Many IT project failures have hit the headlines in recent years. I’d need more than one hand to count Australia’s monolithic IT projects that have gained public attention – and no…
Many IT project failures have hit the headlines in recent years. I’d need more than one hand to count Australia’s monolithic IT projects that have gained public attention – and notoriety.
The global numbers are no better. According to the US-based Project Management Institute, the failure rate stands at 17%, meaning that one in seven projects fails. Another report put project success rate at around 30%. That leaves a lot of middle ground for projects that are somewhere in-between.
There has been much navel-gazing about why this is so. An analysis of Britain's NHS project, which was claimed to be the world’s largest civil IT project stated:
“The system of systems that was to provide EHRs was initially designed by a large central team and intended as a complete “big-bang” replacement for the many and varied existing EHR systems.
It would have been far better to employ evolutionary acquisition, i.e. to specify, implement, deploy and evaluate a sequence of ever more complete IT systems, in a process that was controlled by the stakeholders who were most directly involved, rather than by some distant central bureaucracy.”

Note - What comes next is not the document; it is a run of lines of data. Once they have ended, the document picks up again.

(** The same facts with the intermediate world kept abstract: only its tables and
    its random source matter to what follows. *)
Section steps.
Context {A : Type}.

Lemma query_step op (s : Stmt A) w w' a :
  query op s w = (w', inl a) → ∃ db, s (w_db w) = inl (a, db) ∧ w_db w' = db ∧ w_rand w' = w_rand w.
Proof. intros (_ & db & Hs & ->)%query_inl. by exists db. Qed.

Lemma query_row_step op e (s : Stmt A) w w' a :
  query_row op e s w = (w', inl a) → ∃ db, s (w_db w) = inl (a, db) ∧ w_db w' = db ∧ w_rand w' = w_rand w.
Proof. intros (_ & db & Hs & ->)%query_row_inl. by exists db. Qed.

Lemma query_opt_step op (s : Stmt A) w w' r :
  query_opt op s w = (w', inl r) →
  w_rand w' = w_rand w ∧
  match r with
  | Some a => ∃ db, s (w_db w) = inl (a, db) ∧ w_db w' = db
  | None => s (w_db w) = inr NoRows ∧ w_db w' = w_db w
  end.
Proof. intros [(a & db & -> & _ & Hs & ->)|(-> & -> & Hs)]%query_opt_inl; [by split; [|exists db]|done]. Qed.

Lemma query_map_step reading (s : Stmt A) w w' a :
  query_map reading s w = (w', inl a) → ∃ db, s (w_db w) = inl (a, db) ∧ w_db w' = db ∧ w_rand w' = w_rand w.
Proof. intros (_ & db & Hs & ->)%query_map_inl. by exists db. Qed.

Lemma exec_query_step op (s : Stmt A) w w' a :
  exec_query op s w = (w', inl a) → ∃ db, s (w_db w) = inl (a, db) ∧ w_db w' = db ∧ w_rand w' = w_rand w.
Proof. intros (_ & db & Hs & ->)%exec_query_inl. by exists db. Qed.

Lemma exec_row_step op e (s : Stmt A) w w' a :
  exec_row op e s w = (w', inl a) → ∃ db, s (w_db w) = inl (a, db) ∧ w_db w' = db ∧ w_rand w' = w_rand w.
Proof. intros (_ & db & Hs & ->)%exec_row_inl. by exists db. Qed.

Lemma locking_step (m : Tx A) w w' a :
  locking m w = (w', inl a) → ∃ w0, w_db w0 = w_db w ∧ w_rand w0 = w_rand w ∧ m w0 = (w', inl a).
Proof. intros H. by exists w. Qed.

Lemma locked_elsewhere_step w w' held :
  locked_elsewhere w = (w', inl held) →
  w_db w' = w_db w ∧ w_rand w' = w_rand w ∧ held = default ∅ (head (w_held w)) ∧ w_held w' = tail (w_held w).
Proof. by intros [= <- <-]. Qed.

Lemma lift_rand_step (m : Rnd A) w w' a :
  lift_rand m w = (w', inl a) → ∃ s, m (w_rand w) = (s, inl a) ∧ w_db w' = w_db w ∧ w_rand w' = s.
Proof. intros (s & Hm & ->)%lift_rand_inl. by exists s. Qed.
End steps.

(** [select_inv H] reads the row a successful SELECT returned. *)
Ltac head_of t := lazymatch t with ?f _ => head_of f | _ => t end.
Ltac select_inv H :=
  match type of H with ?s _ = _ => let h := head_of s in try unfold h in H end;
  first [apply select_one_inl in H as [H ->] | apply select_many_inl in H as [-> ->]].

(** Rewrite what is known of a world into a hypothesis. *)
Ltac known_db w H := try match goal with E : w_db w = _ |- _ => rewrite E in H end.
Ltac known_rand w H := try match goal with E : w_rand w = _ |- _ => rewrite E in H end.

Ltac query_done w Hs Hdb Hr := known_db w Hs; known_rand w Hr; try select_inv Hs.

(** [tx_step H] inverts the first step of a successful run. *)
Ltac tx_step H :=
  lazymatch type of H with
  | mbind ?k ?m ?w = (?w', inl ?b) =>
      let w1 := fresh "w" in let a := fresh "a" in let H1 := fresh "Hrun" in let H2 := fresh in
      destruct (proj1 (Tx_bind_inl m k w w' b) H) as (w1 & a & H1 & H2); clear H; rename H2 into H;
      cbv beta in H; tx_step H1
  | reject_if ?b ?e ?w = (?w', inl ?x) =>
      let E := fresh "Hguard" in destruct (proj1 (reject_if_inl b e w w' x) H) as [E ->]; clear H
  | mret ?a ?w = (?w', inl ?b) =>
      let E := fresh "Hret" in
      destruct (proj1 (ret_inl a b w w') H) as [-> E]; clear H;
      first [subst b | discriminate E | injection E as E; try subst | clear E]
  | throw ?e ?w = (?w', inl ?a) => exfalso; exact (proj1 (throw_inl e w w' a) H)
  | query_row ?op ?e ?s ?w = (?w', inl ?a) =>
      let db := fresh "db" in let Hs := fresh "Hstmt" in let Hdb := fresh "Hdb" in let Hr := fresh "Hrand" in
      destruct (query_row_step op e s w w' a H) as (db & Hs & Hdb & Hr); clear H; query_done w Hs Hdb Hr
  | query ?op ?s ?w = (?w', inl ?a) =>
      let db := fresh "db" in let Hs := fresh "Hstmt" in let Hdb := fresh "Hdb" in let Hr := fresh "Hrand" in
      destruct (query_step op s w w' a H) as (db & Hs & Hdb & Hr); clear H; query_done w Hs Hdb Hr
  | query_map ?f ?s ?w = (?w', inl ?a) =>
      let db := fresh "db" in let Hs := fresh "Hstmt" in let Hdb := fresh "Hdb" in let Hr := fresh "Hrand" in
      destruct (query_map_step f s w w' a H) as (db & Hs & Hdb & Hr); clear H; query_done w Hs Hdb Hr
  | exec_query ?op ?s ?w = (?w', inl ?a) =>
      let db := fresh "db" in let Hs := fresh "Hstmt" in let Hdb := fresh "Hdb" in let Hr := fresh "Hrand" in
      destruct (exec_query_step op s w w' a H) as (db & Hs & Hdb & Hr); clear H; query_done w Hs Hdb Hr
  | exec_row ?op ?e ?s ?w = (?w', inl ?a) =>
      let db := fresh "db" in let Hs := fresh "Hstmt" in let Hdb := fresh "Hdb" in let Hr := fresh "Hrand" in
      destruct (exec_row_step op e s w w' a H) as (db & Hs & Hdb & Hr); clear H; query_done w Hs Hdb Hr
  | locking ?m ?w = (?w', inl ?a) =>
      let w0 := fresh "w" in let Hdb := fresh "Hdb" in let Hr := fresh "Hrand" in let H2 := fresh in
      destruct (locking_step m w w' a H) as (w0 & Hdb & Hr & H2); clear H; rename H2 into H;
      known_db w Hdb; known_rand w Hr; tx_step H
  | locked_elsewhere ?w = (?w', inl ?a) =>
      let Hdb := fresh "Hdb" in let Hr := fresh "Hrand" in let Hh := fresh "Hheld" in let Ht := fresh "Htail" in
      destruct (locked_elsewhere_step w w' a H) as (Hdb & Hr & Hh & Ht); clear H; known_db w Hdb; known_rand w Hr
  | lift_rand ?m ?w = (?w', inl ?a) =>
      let s := fresh "s" in let Hm := fresh "Hmint" in let Hdb := fresh "Hdb" in let Hr := fresh "Hrand" in
      destruct (lift_rand_step m w w' a H) as (s & Hm & Hdb & Hr); clear H; known_db w Hdb; known_rand w Hm
  | _ => idtac
  end.

(** ** A commit is all or nothing *)

(** [op] ran to success on tables [db], leaving [db'] and returning [a]. *)
Definition committed {A} (op : Tx A) (db : DB) (a : A) (db' : DB) : Prop :=
  ∃ w w', w_db w = db ∧ op w = (w', inl a) ∧ w_db w' = db'.

Lemma w_db_pop_fault w : w_db (pop_fault w) = w_db w.
Proof. done. Qed.
Lemma w_db_observeAuditWriteFailure e w : w_db (observeAuditWriteFailure e w) = w_db w.
Proof. unfold observeAuditWriteFailure. by destruct (auditWriteFailure e). Qed.

(** Whatever the driver fails at, the tables are the old ones or those of one
    successful run; a result is returned only for a committed run, and an error with
    changed tables is the ambiguous commit error. *)
Lemma inTx_attempts_cases {A} (op : Tx A) n k w w' r :
  inTx_attempts n k op w = (w', r) →
  match r with
  | inl a => committed op (w_db w) a (w_db w')
  | inr e => w_db w' = w_db w ∨
             (∃ a, committed op (w_db w) a (w_db w')) ∧
             ∃ d, e = wrapError "commit transaction" ErrorKindQuery d
  end.
Proof.
  revert k w. induction n as [|n IH]; intros k w; simpl; [intros [= <- <-]; by left|].
  destruct (current_fault (resetValues w)) as [[e ap]|]; [intros [= <- <-]; by left|].
  set (w1 := pop_fault (resetValues w)).
  destruct (op w1) as [w2 [a|e]] eqn:Eop.
  - assert (Hc : committed op (w_db w) a (w_db w2)) by (exists w1, w2; done).
    destruct (current_fault w2) as [[e ap]|]; intros [= <- <-]; [|done].
    destruct ap; [|by left]. right. split; [by exists a|by eexists].
  - destruct (_ && _).
    + intros H. apply IH in H. done.
    + intros [= <- <-]. left. by rewrite w_db_observeAuditWriteFailure.
Qed.

Lemma inTx_inl {A} (op : Tx A) w w' a :
  inTx op w = (w', inl a) → committed op (w_db w) a (w_db w').
Proof. apply (inTx_attempts_cases op _ _ w w' (inl a)). Qed.

Lemma inTxWithAudit_inl {A} events (op : Tx A) w w' a :
  inTxWithAudit events op w = (w', inl a) → committed op (w_db w) a (w_db w').
Proof.
  unfold inTxWithAudit. intros (w1 & b & H & Hk)%Tx_bind_inl. apply inTx_inl in H.
  unfold mbind, Tx_bind, mret, Tx_ret, observeAuditEvents in Hk. simpl in Hk. by injection Hk as <- <-.
Qed.

(** The same with the result set aside: nothing happened, or one run committed. *)
Lemma inTx_commits {A} (op : Tx A) w w' r :
  inTx op w = (w', r) → w_db w' = w_db w ∨ ∃ a, committed op (w_db w) a (w_db w').
Proof. intros H. apply inTx_attempts_cases in H. destruct r as [a|e]; [right; by exists a|]. destruct H as [H|[H _]]; auto. Qed.
Lemma inTxWithAudit_commits {A} events (op : Tx A) w w' r :
  inTxWithAudit events op w = (w', r) → w_db w' = w_db w ∨ ∃ a, committed op (w_db w) a (w_db w').
Proof.
  unfold inTxWithAudit, mbind, Tx_bind, mret, Tx_ret, observeAuditEvents. destruct (inTx op w) as [w1 o] eqn:E.
  apply inTx_commits in E. destruct o; simpl; by intros [= <- <-].
Qed.

(** ** Relations every run respects

    For a preorder [R] on tables, [tx_rel R m] says that a run of [m], successful or
    not, moves the tables along [R].  An invariant [I] is the preorder [I db → I db']. *)

Section relation.
Context (R : DB → DB → Prop) `{!PreOrder R}.

Definition stmt_rel {A} (s : Stmt A) : Prop := ∀ db a db', s db = inl (a, db') → R db db'.
Definition tx_rel {A} (m : Tx A) : Prop := ∀ w w' r, m w = (w', r) → R (w_db w) (w_db w').

Lemma tx_rel_ret {A} (a : A) : tx_rel (mret a).
Proof. intros w w' r [= <- <-]. done. Qed.
Lemma tx_rel_throw {A} e : tx_rel (throw (A := A) e).
Proof. intros w w' r [= <- <-]. done. Qed.
Lemma tx_rel_reject b e : tx_rel (reject_if b e).
Proof. unfold reject_if. destruct b; [apply tx_rel_throw|apply tx_rel_ret]. Qed.
Lemma tx_rel_bind {A B} (m : Tx A) (k : A → Tx B) : tx_rel m → (∀ a, tx_rel (k a)) → tx_rel (m ≫= k).
Proof.
  intros Hm Hk w w' r. unfold mbind, Tx_bind. destruct (m w) as [w1 [a|e]] eqn:E.
  - intros H. etrans; [by eapply Hm|by eapply Hk].
  - intros [= <- <-]. by eapply Hm.
Qed.
Lemma tx_rel_bind_dep {A B} (m : Tx A) (k : A → Tx B) :
  tx_rel m → (∀ w w1 a, m w = (w1, inl a) → tx_rel (k a)) → tx_rel (m ≫= k).
Proof.
  intros Hm Hk w w' r. unfold mbind, Tx_bind. destruct (m w) as [w1 [a|e]] eqn:E.
  - intros H. etrans; [by eapply Hm|by eapply Hk].
  - intros [= <- <-]. by eapply Hm.
Qed.
Lemma tx_rel_query_opt {A} op (s : Stmt A) : stmt_rel s → tx_rel (query_opt op s).
Proof.
  intros Hs w w' r. unfold query_opt, statement. destruct (current_fault w) as [[[] ap]|];
    try (intros [= <- <-]; done).
  destruct (s (w_db w)) as [[a db]|[]] eqn:E; intros [= <- <-]; try done. by eapply Hs.
Qed.
Lemma tx_rel_query_row {A} op e (s : Stmt A) : stmt_rel s → tx_rel (query_row op e s).
Proof.
  intros Hs. apply tx_rel_bind; [by apply tx_rel_query_opt|].
  intros []; [apply tx_rel_ret|apply tx_rel_throw].
Qed.
Lemma tx_rel_query {A} op (s : Stmt A) : stmt_rel s → tx_rel (query op s).
Proof.
  intros Hs w w' r. unfold query, statement. destruct (current_fault w) as [[e ap]|]; [by intros [= <- <-]|].
  destruct (s (w_db w)) as [[a db]|e] eqn:E; intros [= <- <-]; [by eapply Hs|done].
Qed.
Lemma tx_rel_query_map {A} f (s : Stmt A) : stmt_rel s → tx_rel (query_map f s).
Proof.
  intros Hs w w' r. unfold query_map, statement. destruct (current_fault w) as [[e ap]|]; [by intros [= <- <-]|].
  destruct (s (w_db w)) as [[a db]|e] eqn:E; intros [= <- <-]; [by eapply Hs|done].
Qed.
Lemma rel_autocommit {A} (s : Stmt A) w : stmt_rel s → R (w_db w) (w_db (autocommit s w).1).
Proof.
  intros Hs. unfold autocommit, statement. destruct (current_fault w) as [[e []]|];
    destruct (s (w_db w)) as [[a db]|e'] eqn:E; try done; by eapply Hs.
Qed.
Lemma tx_rel_exec_query {A} op (s : Stmt A) : stmt_rel s → tx_rel (exec_query op s).
Proof.
  intros Hs w w' r. unfold exec_query. pose proof (rel_autocommit s w Hs) as H.
  destruct (autocommit s w) as [w1 [a|e]]; by intros [= <- <-].
Qed.
Lemma tx_rel_exec_opt {A} op (s : Stmt A) : stmt_rel s → tx_rel (exec_opt op s).
Proof.
  intros Hs w w' r. unfold exec_opt. pose proof (rel_autocommit s w Hs) as H.
  destruct (autocommit s w) as [w1 [a|[]]]; by intros [= <- <-].
Qed.
Lemma tx_rel_exec_row {A} op e (s : Stmt A) : stmt_rel s → tx_rel (exec_row op e s).
Proof.
  intros Hs. apply tx_rel_bind; [by apply tx_rel_exec_opt|].
  intros []; [apply tx_rel_ret|apply tx_rel_throw].
Qed.
Lemma tx_rel_locking {A} (m : Tx A) : tx_rel m → tx_rel (locking m).
Proof. done. Qed.
Lemma tx_rel_locked_elsewhere : tx_rel locked_elsewhere.
Proof. by intros w w' r [= <- <-]. Qed.
Lemma tx_rel_lift_rand {A} (m : Rnd A) : tx_rel (lift_rand m).
Proof. intros w w' r. unfold lift_rand. destruct (m _). by intros [= <- <-]. Qed.
Lemma tx_rel_lift_sysrand {A} (m : Rnd A) : tx_rel (lift_sysrand m).
Proof. intros w w' r. unfold lift_sysrand. destruct (m _). by intros [= <- <-]. Qed.
Lemma tx_rel_observe : tx_rel observeAuditEvents.
Proof. intros w w' r [= <- <-]. done. Qed.
Lemma tx_rel_inTx {A} (op : Tx A) : tx_rel op → tx_rel (inTx op).
Proof.
  intros Hop w w' r H. apply inTx_attempts_cases in H.
  assert (Hc : ∀ a, committed op (w_db w) a (w_db w') → R (w_db w) (w_db w')).
  { intros a (w1 & w2 & <- & Hrun & <-). by eapply Hop. }
  destruct r as [a|e]; [by eapply Hc|]. destruct H as [->|[[a H] _]]; [done|by eapply Hc].
Qed.

Lemma tx_rel_inTxWithAudit {A} events (op : Tx A) : tx_rel op → tx_rel (inTxWithAudit events op).
Proof.
  intros Hop. apply tx_rel_bind; [by apply tx_rel_inTx|intros a].
  apply tx_rel_bind; [by intros w w' r [= <- <-]|intros _].
  apply tx_rel_bind; [apply tx_rel_observe|intros _; apply tx_rel_ret].
Qed.

Lemma stmt_rel_select_one {A} (q : DB → option A) : stmt_rel (select_one q).
Proof. intros db a db' [_ ->]%select_one_inl. done. Qed.
Lemma stmt_rel_exec {A} (s : Stmt A) : stmt_rel s → stmt_rel (exec s).
Proof. intros Hs db a db'. unfold exec. destruct (s db) as [[x d]|[]] eqn:E; intros [= _ <-]; [by eapply Hs|done]. Qed.
Lemma stmt_rel_advisory_lock : stmt_rel advisory_lock.
Proof. by intros db a db' [= _ <-]. Qed.
Lemma stmt_rel_read {A} (f : DB → A) : stmt_rel (λ db, inl (f db, db)).
Proof. by intros db a db' [= _ <-]. Qed.
Lemma stmt_rel_select_many {A} (q : DB → list A) : stmt_rel (select_many q).
Proof. intros db a db' [_ ->]%select_many_inl. done. Qed.
End relation.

This gets to the guts of some of the gaping problems that software development projects often suffer. While there are many contributing factors, keeping users at arms length is a recipe for disaster. Without close collaboration, users are never going to adopt a new system. The other issue is trying to tackle everything at once. If there’s one hard lesson to learn, it’s that this inevitably results in requirements that are written so far out that they are obsolete by the time they get to production.
A better way to run IT projects
I’m a firm believer that how you run an IT project is just as important as what you’re aiming to achieve. There are five key pillars we’ve been using for years to achieve project success. These are:
1. Spend time at the frontline
You can’t delight the end users of a new IT system without fully understanding the problems they face. This means spending time with them, in their work environment and gaining empathy and insight – before prescribing what the solution should be. Sounds simple but often people are fixated on a certain type of solution without conducting the necessary exploration.
We use a design thinking approach to gain user buy-in and fully define the problem. While a client typically has broad business goals that go beyond the operational, the reality is that these can’t be achieved unless are using the system and creating quality data.
2. Allow for change
If there’s one constant in an IT project, it’s change. This is why we use an agile methodology, because it recognises that a software project will never be fully defined, and has the flexibility to accommodate change. Instead of addressing everything upfront, we prioritise. This means defining the highest value items, delivering a Minimum Viable Product and then making our way through a priority list. We do this using Sprints, typically short bursts of fortnightly production with regular client demos and feedback sessions factored in. This approach builds trust, transparency, and avoids the change request hell that typically follows a project with the all-at-once approach.
3. Avoid the custom cost and resource drain
It used to be that you had to choose between custom and off-the-shelf software, weighing up the balance of cost vs fit-for-purpose. But there are better choices available now. A core technology platform brings with it a huge array of built-in functionality that avoids having to develop everything from scratch. Yet it also delivers the flexibility to create multiple line-of-business applications that can be fully customised – and quickly. Our technology of choice is Microsoft Dynamics 365 along with SharePoint.
4. Minimise scope creep and pricing overruns
It’s easy to blow out a budget when you’re paying for development on a time basis (how long is a piece of string?). A better way to gain control is to pay via a fixed cost. We do this by turning requested features into a fully costed list, then allowing clients to prioritise and plan their spend. A word of warning though – many developers don’t have this capacity. We have honed our ability to price accurately through deep industry knowledge, years of experience, and use of a technology platform.
5. Don’t forget support
As IT projects limp towards the finish line, the reality dawns: there is no finish line. There will always be further development, user support and maintenance. And worse news – if an IT project wasn’t done well to begin with, spiraling support costs can blow out the project even further. The antidote? A fixed price approach to support that brings predictability, and the flexibility to change to suit requirements.